We summarize these steps for a=0 to 89, and also sum the temp times surface area divided by sum of surface area (weighted average) to get 251.9 kelvin.

I'm really interested to see what is wrong with that.

Last edited: May 30, 2007
12. May 30, 2007

### sneez

No ad hominem comitted. From a first post im interested with the new idea. However, after 3 posts of clear avoidance of posting the problem, it smells like not science. Since andre is one of few ppl interested in truth Im reminding him of his own medicine. Hope its taken that way.

13. May 30, 2007

### Andre

I was not avoiding btw but just having limited time available. And I have a habit of triggering others to duplicate and scrutinize.

14. May 30, 2007

### Andre

I'm sure hat there is no violation of this principle, a uniformly heated earth to 255K is probably emitting the same flux as an Earth with temperatures differentiated with lattitude from ~270K to <100K. But the average of the latter is not the same.

15. May 30, 2007

### siddharth

Do you mean that the Temperature isn't uniform? When we model the Earth as a black body, then we assume that the temperature is uniform.

16. May 30, 2007

### Andre

okay but what temperature? The actual average temperature is apparently not the same as the temperature following from an evenly radiating shpere.

Atrtached is a snapshot of the spreadsheet (bottom part) I had to redo it because I worked it out first elsewhere and can't find the original file back. Somehow the rework gives me a new value: 252,5 degrees K. I''ll compare them later.

#### Attached Files:

• ###### BB-revolution.GIF
File size:
22.2 KB
Views:
183
17. May 30, 2007

### siddharth

But, the point is that if you're going to use Stefan's law, you must assume that the temperature is uniform throughout the sphere. So, what do you mean by an average temperature?

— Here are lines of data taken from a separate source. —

(* ===== verification/Stp.v ===== *)
(** * Self-trade prevention (stp.rs)

    The scan of a price level for resting orders of the taker's own user, and
    the action the matching loop takes on each mode. *)

From S2P Require Import Prelude Types PriceLevel.
Local Open Scope N_scope.

(** [STPMode::is_enabled] *)
Definition is_enabled (mode : STPMode) : bool := bool_decide (mode <> STPNone).

Inductive STPAction :=
| NoConflict
| ActCancelTaker (safe_quantity : N)
| ActCancelMaker
| ActCancelBoth (safe_quantity : N) (maker_order_id : Id).

Section Stp.
Context `{PriceLevelApi}.

(** The [for] loop shared by the CancelTaker and CancelBoth arms: the first
    order of the taker's user, with the visible quantity resting before it. *)
Fixpoint first_same_user (orders : list (OrderType unit)) (taker_user_id : Hash32)
    (safe_quantity : N) : option (N * Id) :=
  match orders with
  | [] => None
  | order :: orders' =>
      if decide (o_user_id order = taker_user_id) then Some (safe_quantity, o_id order)
      else first_same_user orders' taker_user_id
             (sat_add U64_MAX safe_quantity (visible_quantity order))
  end.

Definition check_stp_at_level (orders : list (OrderType unit)) (taker_user_id : Hash32)
    (mode : STPMode) : STPAction :=
  if bool_decide (mode = STPNone) || bool_decide (taker_user_id = Hash32_zero) then NoConflict
  else
    match mode with
    | STPNone => NoConflict
    | CancelTaker =>
        match first_same_user orders taker_user_id 0 with
        | Some (safe_quantity, _) => ActCancelTaker safe_quantity
        | None => NoConflict
        end
    | CancelMaker =>
        if existsb (fun o => bool_decide (o_user_id o = taker_user_id)) orders
        then ActCancelMaker else NoConflict
    | CancelBoth =>
        match first_same_user orders taker_user_id 0 with
        | Some (safe_quantity, maker_order_id) => ActCancelBoth safe_quantity maker_order_id
        | None => NoConflict
        end
    end.

(** The orders of a level split at the first one of user [u]. *)
Definition split_at_user (orders pre : list (OrderType unit)) (o : OrderType unit)
    (post : list (OrderType unit)) (u : Hash32) : Prop :=
  orders = pre ++ o :: post /\ o_user_id o = u /\ Forall (fun o' => o_user_id o' <> u) pre.

Lemma first_same_user_None orders u safe :
  first_same_user orders u safe = None <-> Forall (fun o => o_user_id o <> u) orders.
Proof.
  revert safe. induction orders as [|o l IH]; intros safe; simpl; [done|].
  rewrite Forall_cons. case_decide; [naive_solver|]. rewrite IH. tauto.
Qed.

Lemma first_same_user_Some orders u safe s id :
  safe <= U64_MAX -> first_same_user orders u safe = Some (s, id) ->
  exists pre o post, split_at_user orders pre o post u /\ o_id o = id /\
    s = N.min U64_MAX (safe + sumN visible_quantity pre).
Proof.
  revert safe. induction orders as [|o l IH]; intros safe Hs; simpl; [done|].
  case_decide as Hu.
  - intros [= <- <-]. exists [], o, l. rewrite sumN_nil. split_and!; [by split_and!|done|lia].
  - intros (pre & o' & post & (-> & Ho' & Hpre) & Hid & ->)%IH; [|unfold sat_add; lia].
    exists (o :: pre), o', post. split_and!; [|done|].
    + split_and!; [done|done|]. by apply Forall_cons.
    + rewrite sumN_cons. apply sat_add_min.
Qed.

(** The verdict of a scan is the one the mode promises.  An action other
    than [NoConflict] is only taken for an enabled mode and a named taker; the
    safe quantity is the saturated visible quantity of exactly the orders
    queued before the first one of the taker's own user; CancelBoth names that
    very order; and [NoConflict] means that no resting order of the level
    belongs to the taker (or that the check is switched off). *)
Theorem check_stp_at_level_spec orders u mode :
  match check_stp_at_level orders u mode with
  | NoConflict => mode = STPNone \/ u = Hash32_zero \/ Forall (fun o => o_user_id o <> u) orders
  | ActCancelTaker safe =>
      mode = CancelTaker /\ u <> Hash32_zero /\
      exists pre o post, split_at_user orders pre o post u /\
        safe = N.min U64_MAX (sumN visible_quantity pre)
  | ActCancelMaker =>
      mode = CancelMaker /\ u <> Hash32_zero /\ Exists (fun o => o_user_id o = u) orders
  | ActCancelBoth safe id =>
      mode = CancelBoth /\ u <> Hash32_zero /\
      exists pre o post, split_at_user orders pre o post u /\ o_id o = id /\
        safe = N.min U64_MAX (sumN visible_quantity pre)
  end.
Proof.
  unfold check_stp_at_level. repeat case_bool_decide; simpl; auto.
  destruct mode; try done.
  - destruct (first_same_user orders u 0) as [[s id]|] eqn:E.
    + apply first_same_user_Some in E as (pre & o & post & Hsp & _ & ->); [|lia].
      split_and!; [done|done|]. exists pre, o, post. by rewrite N.add_0_l.
    + apply first_same_user_None in E. auto.
  - destruct (existsb _ _) eqn:E.
    + split_and!; [done|done|]. apply existsb_exists in E as (o & Hin & Ho).
      apply Exists_exists. exists o. apply list_elem_of_In in Hin. by case_bool_decide.
    + right. right. apply Forall_forall. intros o Hin Ho.
      assert (existsb (fun o => bool_decide (o_user_id o = u)) orders = true); [|congruence].
      apply existsb_exists. exists o. rewrite bool_decide_true by done.
      by apply list_elem_of_In in Hin.
  - destruct (first_same_user orders u 0) as [[s id]|] eqn:E.
    + apply first_same_user_Some in E as (pre & o & post & Hsp & Hid & ->); [|lia].
      split_and!; [done|done|]. exists pre, o, post. by rewrite N.add_0_l.
    + apply first_same_user_None in E. auto.
Qed.
End Stp.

In that case, if $$S$$ is the http://www.britannica.com/eb/article-9068556/solar-constant" (area perpendicular to sun rays), the energy abosrbed by the earth is $$S \pi r^2$$, where r is the radius of the earth. Now, since the earth is assumed as a black body, the energy emitted by the earth, $$\sigma T^4 4 \pi r^2$$ must be the same. From this, solve for T.

I don't know why you are splitting the earth into various parts?

Last edited by a moderator: Apr 22, 2017 at 5:53 PM
18. May 30, 2007

### Andre

The question is, what would the average temperature of Earth be as a grey body with an energy absorption of 30%.

For that the current model apears to simple since it assumes interchangeability of the factors emission and temperature. It divides the radiation evenly on the Earth surface before it is converted to temperature.

I'm trying to see what happens if you convert the radiations to temperature first for each degree of lattitude and then see what the average temperaure is. An example of four slices for 0-1 - 29-30 -59-60 - 89-90 degrees lattitude is attached.

#### Attached Files:

• ###### earth-slices.GIF
File size:
12.9 KB
Views:
227
19. May 30, 2007

### Andre

I see I can upload zips

So here is the excel sheet to scrutinize.

#### Attached Files:

• ###### blackbody.zip
File size:
13.6 KB
Views:
79
20. May 30, 2007

### sneez

Dont you have to modify albedo as well ? The constant albedo is consistent only with the circular area of intercepted radiation.

Im still working and will be for a longtime , but I will have a crack at this when im off.